Les seules hallucinations vraiment cruelles lui venaient de la crainte de la folie, qui l’avait poursuivi depuis qu’il était en âge de penser : « Pourquoi, écrivait-il, pensé-je si souvent à la folie, endormi ou éveillé ? — Je me figure que les purgations intellectuelles peuvent agir comme une saignée. » Nous devons probablement à cette idée bizarre les nombreux détraqués que l’on rencontre dans ses récits. Chaque fou qu’il « projetait de son monde intérieur au dehors », selon ses expressions, équivalait à une « purgation intellectuelle ». Mais il avait beau lutter, l’obsession ne le quittait pas.
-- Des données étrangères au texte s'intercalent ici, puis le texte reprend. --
(** ** What is sent to the LLM *)

Lemma requestBody_head (model final : value) (ft : list value) (stream : value) :
  exists ms,
    JSON_stringify (requestBody model final ft stream) = Some (JObj ms)
    /\ member "model" ms = JSON_stringify model
    /\ member "messages" ms = JSON_stringify final
    /\ member "stream" ms = JSON_stringify stream.
Proof.
  unfold requestBody. cbn [JSON_stringify].
  destruct (JSON_stringify model), (JSON_stringify final),
    (JSON_stringify stream), ft as [|x ft];
    cbn [List.length Nat.ltb Nat.leb JSON_stringify];
    eexists; (split; [reflexivity|]); cbn [member String.eqb Ascii.eqb Bool.eqb andb];
    repeat split; reflexivity.
Qed.

(** X19.  Every call to the LLM carries [Authorization: Bearer] followed by
    the configured key; its body has [model] ["gpt-5"] when the payload
    omits [model] and the payload's value otherwise, and [stream] [false]
    when the payload omits [stream]. *)
Theorem outbound_defaults (P : string) (sp : string -> bool)
    (handler : env -> request -> list net_call * reply)
    (e : env) (req : request) (a : string) (b : option json) :
  handler = handler_index P sp \/ handler = handler_gated P sp ->
  In (ChatCompletions a b) (fst (handler e req)) ->
  exists key ms,
    OPENAI_API_KEY e = Some key /\ a = "Bearer " ++ key
    /\ b = Some (JObj ms)
    /\ (get (req_body req) "model" = Ok VUndefined ->
        member "model" ms = Some (JStr "gpt-5"))
    /\ (forall v, get (req_body req) "model" = Ok v -> v <> VUndefined ->
                  member "model" ms = JSON_stringify v)
    /\ (get (req_body req) "stream" = Ok VUndefined ->
        member "stream" ms = Some (JBool false)).
Proof.
  intros Hh Hin.
  destruct (either_handler_call P sp handler e req a b Hh Hin)
    as [key [tl [md [st [final [ft [before
         [_ [Emd [Est [Hk [_ [Ha [_ [Hb _]]]]]]]]]]]]]]].
  destruct (requestBody_head md final ft st) as [ms [Hms [Hmodel [_ Hstream]]]].
  exists key, ms. split; [exact Hk|]. split; [exact Ha|].
  split; [rewrite Hb; exact Hms|].
  unfold field in Emd, Est.
  split; [|split].
  - intros Hg. rewrite Hg in Emd. simpl in Emd. injection Emd as <-. exact Hmodel.
  - intros v Hg Hv. rewrite Hg in Emd. simpl in Emd.
    destruct v; try contradiction; injection Emd as <-; exact Hmodel.
  - intros Hg. rewrite Hg in Est. simpl in Est. injection Est as <-. exact Hstream.
Qed.

Lemma outbound_defaults_witness :
  In (ChatCompletions "Bearer sk-test" (hello_outbound "prompt"))
     (fst (handler_index "prompt" (fun _ => false) rejecting_env anonymous_request))
  /\ exists ms,
       hello_outbound "prompt" = Some (JObj ms)
       /\ member "model" ms = Some (JStr "gpt-5")
       /\ member "stream" ms = Some (JBool false).
Proof.
  assert (H : In (ChatCompletions "Bearer sk-test" (hello_outbound "prompt"))
                (fst (handler_index "prompt" (fun _ => false)
                        rejecting_env anonymous_request)))
    by (left; reflexivity).
  split; [exact H|].
  destruct (outbound_defaults "prompt" (fun _ => false)
              (handler_index "prompt" (fun _ => false))
              rejecting_env anonymous_request _ _ (or_introl eq_refl) H)
    as [key [ms [_ [_ [Hb [Hm [_ Hs]]]]]]].
  exists ms. split; [exact Hb|]. split; [apply Hm|apply Hs]; reflexivity.
Defined.

(** ** The gate in front of the pipeline *)

Lemma handler_gated_after_gate (P : string) (sp : string -> bool) (e : env)
    (req : request) :
  req_body req <> VUndefined -> req_body req <> VNull ->
  handler_gated P sp e req
  = match auth_gate e req [] with
    | (t, Continue _) =>
        ((t ++ fst (handler_index P sp e req))%list,
         snd (handler_index P sp e req))
    | (t, Return r) => (t, r)
    | (t, Raise ex) => (t, ReplyException ex)
    end.
Proof.
  intros H1 H2.
  destruct (destructured _ H1 H2) as [m [tl [md [st [isp [Em [Et [Emd [Est Ei]]]]]]]]].
  rewrite (handler_index_steps P sp e req _ _ _ _ _ Em Et Emd Est Ei).
  rewrite (handler_gated_steps P sp e req _ _ _ _ _ Em Et Emd Est Ei).
  rewrite !run_finish. unfold abind.
  destruct (auth_gate e req []) as [t [u|r|ex]]; try reflexivity.
  rewrite complete_prefix. reflexivity.
Qed.

(** X20.  The gate fails closed: when the call to the auth service fails in
    transport, or its body is not JSON or is [null], the gated handler
    answers 500 "Authentication check failed" after that one call. *)
Theorem gate_fails_closed (P : string) (sp : string -> bool) (e : env)
    (req : request) (h : string) :
  req_authorization req = Some h -> h <> "" ->
  req_body req <> VUndefined -> req_body req <> VNull ->
  auth_service e (token_body h) = None
  \/ (exists r, auth_service e (token_body h) = Some r
                /\ upstream_ok r = true
                /\ (upstream_json r = None \/ upstream_json r = Some VNull)) ->
  handler_gated P sp e req
  = ([AuthValidate (token_body h)],
     ReplyJson 500 (error_body "Authentication check failed")).
Proof.
  intros Ha Hh H1 H2 Hfail.
  rewrite (handler_gated_after_gate P sp e req H1 H2), auth_gate_steps, Ha.
  destruct h as [|c h]; [congruence|]. simpl app.
  destruct Hfail as [-> |[r [-> [-> [-> | ->]]]]]; reflexivity.
Qed.

Lemma gate_fails_closed_witness :
  handler_gated "prompt" (fun _ => false)
    {| OPENAI_API_KEY := Some "sk-test";
       auth_service := fun _ => None; llm_api := fun _ _ => None |}
    rejected_request
  = ([AuthValidate (token_body "Bearer expired")],
     ReplyJson 500 (error_body "Authentication check failed")).
Proof.
  apply (gate_fails_closed "prompt" (fun _ => false)
           {| OPENAI_API_KEY := Some "sk-test";
              auth_service := fun _ => None; llm_api := fun _ _ => None |}
           rejected_request "Bearer expired" eq_refl);
    try discriminate.
  left. reflexivity.
Defined.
Il l’a dépeinte avec un accent de terreur qui inspire la compassion : « Vous ne la reconnaissez pas ? — Vous ne la reconnaissez pas ? — Regardez-la ; elle saisit mon cœur avec des griffes de feu ! — Elle prend toutes sortes de déguisements grotesques — en chasseur noir — en chef d’orchestre — en charlatan — en ricco mercante. — Elle frappe les cordes du piano avec les mouchettes, pour m’empêcher de jouer ! —

  1. Lettre à Hitzig, du 20 avril 1807.